VLAN IDNameSubnetGatewayDHCPPurpose
10mgmt10.10.10.0/2410.10.10.1Yes/limitedRouter, switch, AP management
20lan10.10.20.0/2410.10.20.1YesTrusted clients
30guest10.10.30.0/2410.10.30.1YesGuest Wi-Fi
40iot10.10.40.0/2410.10.40.1YesIoT devices
50server10.10.50.0/2410.10.50.1DependsNAS, homelab services

Use an addressing plan that does not conflict with VPNs, offices, clouds, and future site-to-site links. Networks like 192.168.0.0/24 and 192.168.1.0/24 often conflict with other home networks.

Management VLAN

Design the Management VLAN first. It contains:

  • router management address;
  • switch management;
  • CAP/AP management;
  • sometimes a controller or monitoring host.

Management must not be reachable from Guest and IoT. From LAN, access can be limited to trusted-admin devices only. For remote access, WireGuard is the better option.

Trunk and access ports

An access port carries one untagged VLAN for an endpoint device. Example: a PC port in the LAN VLAN.

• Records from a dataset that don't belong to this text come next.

(** C7. When some point's [x] is strictly below the initial [leftmost_val],
    [find_leftmost_point] returns an index [i] of the collection whose [x] is
    below [leftmost_val] and minimal: no point has a strictly smaller [x],
    every point whose [x] is a number (not NaN) has an [x] at least as
    large, and no earlier index has an equal [x]: among the points of
    minimal [x] it is the first. *)
Theorem find_leftmost_point_first_minimum (leftmost_val : float)
    (points : list point) :
  (exists j, j < length points /\
             (x (at_index points j) <? leftmost_val)%float = true) ->
  let i := find_leftmost_point leftmost_val points in
  i < length points /\
  (x (at_index points i) <? leftmost_val)%float = true /\
  (forall j, j < length points ->
     (x (at_index points j) <? x (at_index points i))%float = false) /\
  (forall j, j < length points ->
     (x (at_index points j) =? x (at_index points j))%float = true ->
     (x (at_index points i) <=? x (at_index points j))%float = true) /\
  (forall j, j < i ->
     (x (at_index points j) =? x (at_index points i))%float = false).
Proof.
  intros (j & Hj & Hjv) i. subst i. unfold find_leftmost_point.
  destruct (leftmost_loop_cases points 0 leftmost_val 0)
    as [[_ Hall]|(k & Hk & Hi & Hkm & Hmin & Hfirst)].
  - rewrite (Hall j Hj) in Hjv. discriminate.
  - rewrite Hi. simpl. repeat split; try assumption.
    intros j' Hj' Hnum. apply leb_total.
    + exact (proj1 (ltb_number _ _ Hkm)).
    + exact Hnum.
    + apply Hmin. exact Hj'.
Qed.

(** The theorem at four points, two of which share the least [x]. *)
Lemma find_leftmost_point_first_minimum_witness :
  let points := [Point 3 0; Point 1 5; Point 2 2; Point 1 7] in
  find_leftmost_point infinity points = 1 /\
  let i := find_leftmost_point infinity points in
  i < length points /\
  (x (at_index points i) <? infinity)%float = true /\
  (forall j, j < length points ->
     (x (at_index points j) <? x (at_index points i))%float = false) /\
  (forall j, j < length points ->
     (x (at_index points j) =? x (at_index points j))%float = true ->
     (x (at_index points i) <=? x (at_index points j))%float = true) /\
  (forall j, j < i ->
     (x (at_index points j) =? x (at_index points i))%float = false).
Proof.
  split; [reflexivity|].
  apply (find_leftmost_point_first_minimum infinity
           [Point 3 0; Point 1 5; Point 2 2; Point 1 7]).
  exists 0. split; [simpl; lia | reflexivity].
Defined.

(** ** [find_convex_hull] on small inputs *)

(** C6. On no point [find_convex_hull] returns the empty sequence, on one
    point that point, and on two points both of them: first the one that
    [find_leftmost_point] selects, which the other one is never strictly to
    the left of, then the other. None of the three consumes a random draw
    or any fuel. *)
Theorem find_convex_hull_small (rng : Type) (rand : rng -> Z * rng)
    (fuel : nat) (g : rng) (p q : point) :
  find_convex_hull rand fuel [] g = Some ([], g) /\
  find_convex_hull rand fuel [p] g = Some ([p], g) /\
  exists a b,
    find_convex_hull rand fuel [p; q] g = Some ([a; b], g) /\
    (a = p /\ b = q \/ a = q /\ b = p) /\
    a = at_index [p; q] (find_leftmost_point infinity [p; q]) /\
    (x b <? x a)%float = false.
Proof.
  split; [reflexivity|]. split; [reflexivity|].
  unfold find_convex_hull, find_leftmost_point, at_index. simpl.
  destruct (x p <? infinity)%float eqn:Hp.
  - destruct (x q <? x p)%float eqn:Hq; simpl.
    + exists q, p. repeat split; auto using ltb_asym.
    + exists p, q. repeat split; auto.
  - destruct (x q <? infinity)%float eqn:Hq; simpl.
    + exists q, p. repeat split; auto.
      destruct (x p <? x q)%float eqn:E; [|reflexivity].
      rewrite (ltb_infinity _ _ E) in Hp. discriminate.
    + exists p, q. repeat split; auto.
      destruct (x q <? x p)%float eqn:E; [|reflexivity].
      rewrite (ltb_infinity _ _ E) in Hq. discriminate.
Qed.
Lemma returned_config_is_the_override_object_witness :
  ConfigLoad.overrideAfter
    (ConfigLoad.loadSerializedConfig Json.parse Json.replaceAll
       (fun _ => None) Reading.overlayMerge "config.json" (fun url => url)
       [] {| ConfigLoad.remoteConfigServerUrl := None |}
       (Some {[ "models" := Json.JArray [] ]})
       {| ConfigLoad.files := ∅; ConfigLoad.process_env := ∅;
          ConfigLoad.dotenv := ∅; ConfigLoad.platform := "linux";
          ConfigLoad.lanceDbCpuSupported := false |})
  = ConfigLoad.returned
      (ConfigLoad.loadSerializedConfig Json.parse Json.replaceAll
         (fun _ => None) Reading.overlayMerge "config.json" (fun url => url)
         [] {| ConfigLoad.remoteConfigServerUrl := None |}
         (Some {[ "models" := Json.JArray [] ]})
         {| ConfigLoad.files := ∅; ConfigLoad.process_env := ∅;
            ConfigLoad.dotenv := ∅; ConfigLoad.platform := "linux";
            ConfigLoad.lanceDbCpuSupported := false |})
    ≫= ConfigLoad.config.
Proof.
  apply (returned_config_is_the_override_object Json.parse Json.replaceAll
           (fun _ => None) Reading.overlayMerge "config.json" (fun url => url)
           {| ConfigLoad.remoteConfigServerUrl := None |}
           {[ "models" := Json.JArray [] ]}
           {| ConfigLoad.files := ∅; ConfigLoad.process_env := ∅;
              ConfigLoad.dotenv := ∅; ConfigLoad.platform := "linux";
              ConfigLoad.lanceDbCpuSupported := false |});
    reflexivity.
Defined.



(** A file that lists [constructor] is rewritten under every environment:
    the name is inherited by the environment object. *)
Example inherited_name_is_substituted :
  ConfigLoad.substituteEnv Json.replaceAll ∅
    (ConfigLoad.quoted "constructor") [ "constructor" ]
  = ConfigLoad.quoted "function Object() { [native code] }".
Proof. vm_compute. reflexivity. Qed.
(** ** C8: [setFlashRate] twice *)

(** C8.  A second [setFlashRate] with the same arguments returns what the
    first returned and leaves the system as the first left it; neither call
    touches a counter, so the ticks that follow toggle the same pins. *)
Theorem setFlashRate_idempotent (numPins LED : nat) (rate : FLASHRATE)
    (s : system) :
  setFlashRate numPins LED rate (snd (setFlashRate numPins LED rate s)) =
    setFlashRate numPins LED rate s /\
  (forall t t' : pinToggler,
     _instance s = Some t ->
     _instance (snd (setFlashRate numPins LED rate s)) = Some t' ->
     _LED_count t' = _LED_count t) /\
  (forall (n : nat) (t1 t2 : pinToggler),
     _instance (snd (setFlashRate numPins LED rate s)) = Some t1 ->
     _instance (snd (setFlashRate numPins LED rate
                       (snd (setFlashRate numPins LED rate s)))) = Some t2 ->
     ticks n (t2, hw (snd (setFlashRate numPins LED rate
                             (snd (setFlashRate numPins LED rate s))))) =
     ticks n (t1, hw (snd (setFlashRate numPins LED rate s)))).
Proof.
  assert (Hidem :
    setFlashRate numPins LED rate (snd (setFlashRate numPins LED rate s)) =
    setFlashRate numPins LED rate s).
  { unfold setFlashRate.
    destruct (_instance s) as [t |] eqn:Hinst; cbn [snd]; [| rewrite Hinst; reflexivity].
    destruct (negb (numDerivedPins t =? numPins)%nat) eqn:Hshape; cbn [snd].
    { rewrite Hinst, Hshape. reflexivity. }
    destruct (numPins <=? LED)%nat eqn:Hidx; cbn [snd].
    { rewrite Hinst, Hshape. reflexivity. }
    cbn [snd _instance numDerivedPins set_LED_add _LED_add hw].
    rewrite Hshape, list_insert_insert_eq. reflexivity. }
  split; [exact Hidem |]. split.
  - intros t t' Hinst. unfold setFlashRate. rewrite Hinst.
    destruct (negb (numDerivedPins t =? numPins)%nat);
      [cbn; rewrite Hinst; intros [= <-]; reflexivity |].
    destruct (numPins <=? LED)%nat;
      [cbn; rewrite Hinst; intros [= <-]; reflexivity |].
    cbn. intros [= <-]. reflexivity.
  - intros n t1 t2. rewrite Hidem. intros H1 H2.
    rewrite H1 in H2. injection H2 as <-. reflexivity.
Qed.

(** ** C6: the state after [init] *)

(** C6.  When [init] finds no object and the caller's array holds [numPins]
    pin numbers, the object it installs stores in slot [i] the pin number
    [LED_Pins[i]], that pin is an output and reads LOW, and the counter and
    the increment of the slot are 0, for every [i] below [numPins]. *)
Theorem init_configures_pins `{avr_io} (numPins : nat) (LED_Pins : list Z)
    (s : system) :
  _instance s = None -> (numPins <= length LED_Pins)%nat ->
  exists t : pinToggler,
    _instance (snd (init numPins LED_Pins s)) = Some t /\
    numDerivedPins t = numPins /\
    forall i : nat, (i < numPins)%nat ->
      exists pin : Z,
        LED_Pins !! i = Some pin /\
        _LED_Pins t !! i = Some pin /\
        pin_mode (hw (snd (init numPins LED_Pins s))) !! pin = Some OUTPUT /\
        digitalRead pin (hw (snd (init numPins LED_Pins s))) = LOW /\
        _LED_count t !! i = Some 0 /\
        _LED_add t !! i = Some 0.
Proof.
  intros Hnone Hlen. unfold init. rewrite Hnone.
  pose proof (setupSingleton_new numPins LED_Pins (hw s)) as Hsetup.
  cbn zeta in Hsetup.
  destruct (setupSingleton LED_Pins (new_pinToggler numPins, hw s))
    as [t h'].
  cbn [fst snd _instance hw] in *.
  destruct Hsetup as (Hn & Hc & Ha & Hl & Hj).
  exists t. split; [reflexivity |]. split; [exact Hn |].
  intros i Hi. destruct (Hj i Hi) as (Hp & Hm & Hv).
  exists (LED_Pins !!! i).
  split; [apply list_lookup_lookup_total_lt; lia |].
  split; [rewrite <- Hp; apply list_lookup_lookup_total_lt; lia |].
  split; [exact Hm |].
  split; [unfold digitalRead; rewrite Hv; reflexivity |].
  rewrite Hc, Ha. split; apply lookup_replicate_2, Hi.
Qed.

Lemma init_configures_pins_witness :
  _instance (boot blank_board) = None /\
  (3 <= length [13; 18; 19])%nat /\
  exists t : pinToggler,
    _instance
      (snd (init (H := atmega328p) 3 [13; 18; 19] (boot blank_board))) =
      Some t /\
    numDerivedPins t = 3%nat.
Proof.
  split; [reflexivity |]. split; [simpl; lia |].
  destruct (init_configures_pins (H := atmega328p) 3 [13; 18; 19]
              (boot blank_board) eq_refl ltac:(simpl; lia))
    as (t & Ht & Hn & _).
  exists t. split; [exact Ht | exact Hn].
Defined.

A trunk port carries multiple tagged VLANs. Example: an uplink from router to managed switch, or from switch to AP where the AP has multiple SSIDs.

PVID defines which VLAN untagged traffic entering the port belongs to. PVID mistakes often put a device in the wrong network.

Port table

Before configuration, fill in a port map:

DevicePortRoleTagged VLANUntagged VLAN / PVID
MikroTik router<trunk-to-switch>trunk10,20,30,40,50none or native by design
Switch<uplink-to-router>trunk10,20,30,40,50none or native by design
Switch<port-to-admin-pc>accessnone20
Switch<port-to-ap>trunk10,20,30,4010 for AP management, if needed
Switch<port-to-nas>accessnone50

Do not use real interface names from the example without checking your device.

Access matrix

Minimal policy:

FromToDecision
LANInternetallow
LANServerallow or limited
LANIoTallow only needed services
GuestInternetallow
GuestLAN/Server/MGMTdeny
IoTInternetallow or limited
IoTLAN/MGMTdeny
MGMTNetwork devicesallow
VPNInternal networksexplicit allow only

This table later becomes firewall rules. If a rule cannot be explained in the table, it is too early to write it in RouterOS.

Before applying anything

VLAN changes are dangerous. Before configuration:

/system backup save name=before-vlan-design
/export file=before-vlan-design
/system console safe-mode

You also need local access to the router or a separate port that temporarily preserves management access. Do not enable bridge VLAN filtering remotely without a rollback plan.

Practical naming convention

Recommended names:

br-core
vlan10-mgmt
vlan20-lan
vlan30-guest
vlan40-iot
vlan50-server
pool-lan
pool-guest
dhcp-lan
dhcp-guest

Names should match roles, not the current accidental port layout.

How to validate the design

Before CLI configuration, check:

  • every VLAN has a purpose;
  • every VLAN has a subnet and gateway;
  • it is clear where DHCP is enabled and where it is not;
  • the management path does not depend on an untested trunk;
  • every trunk lists tagged VLANs;
  • every access port has a PVID;
  • there is an access matrix between segments;
  • there is a rollback plan.

Common mistakes

Enabling VLAN filtering without a management plan. This is the main lockout risk.

Using VLAN 1 as an implicit management network without a conscious decision.

Creating VLANs but forgetting the firewall policy. The result is that all VLANs route to each other.

Assigning subnets without growth margin and without accounting for VPN/site-to-site conflicts.

Security notes

Do not make Guest and IoT “almost LAN”. If a segment was created as less trusted, its default policy should be restrictive.

The Management VLAN should be the most protected internal network. If an IoT camera can open router WinBox, the VLAN design is not doing its job.

Short takeaway

Good VLAN design starts on paper: IDs, names, subnets, ports, SSIDs, DHCP, and the access matrix. Only after that does bridge VLAN filtering make sense.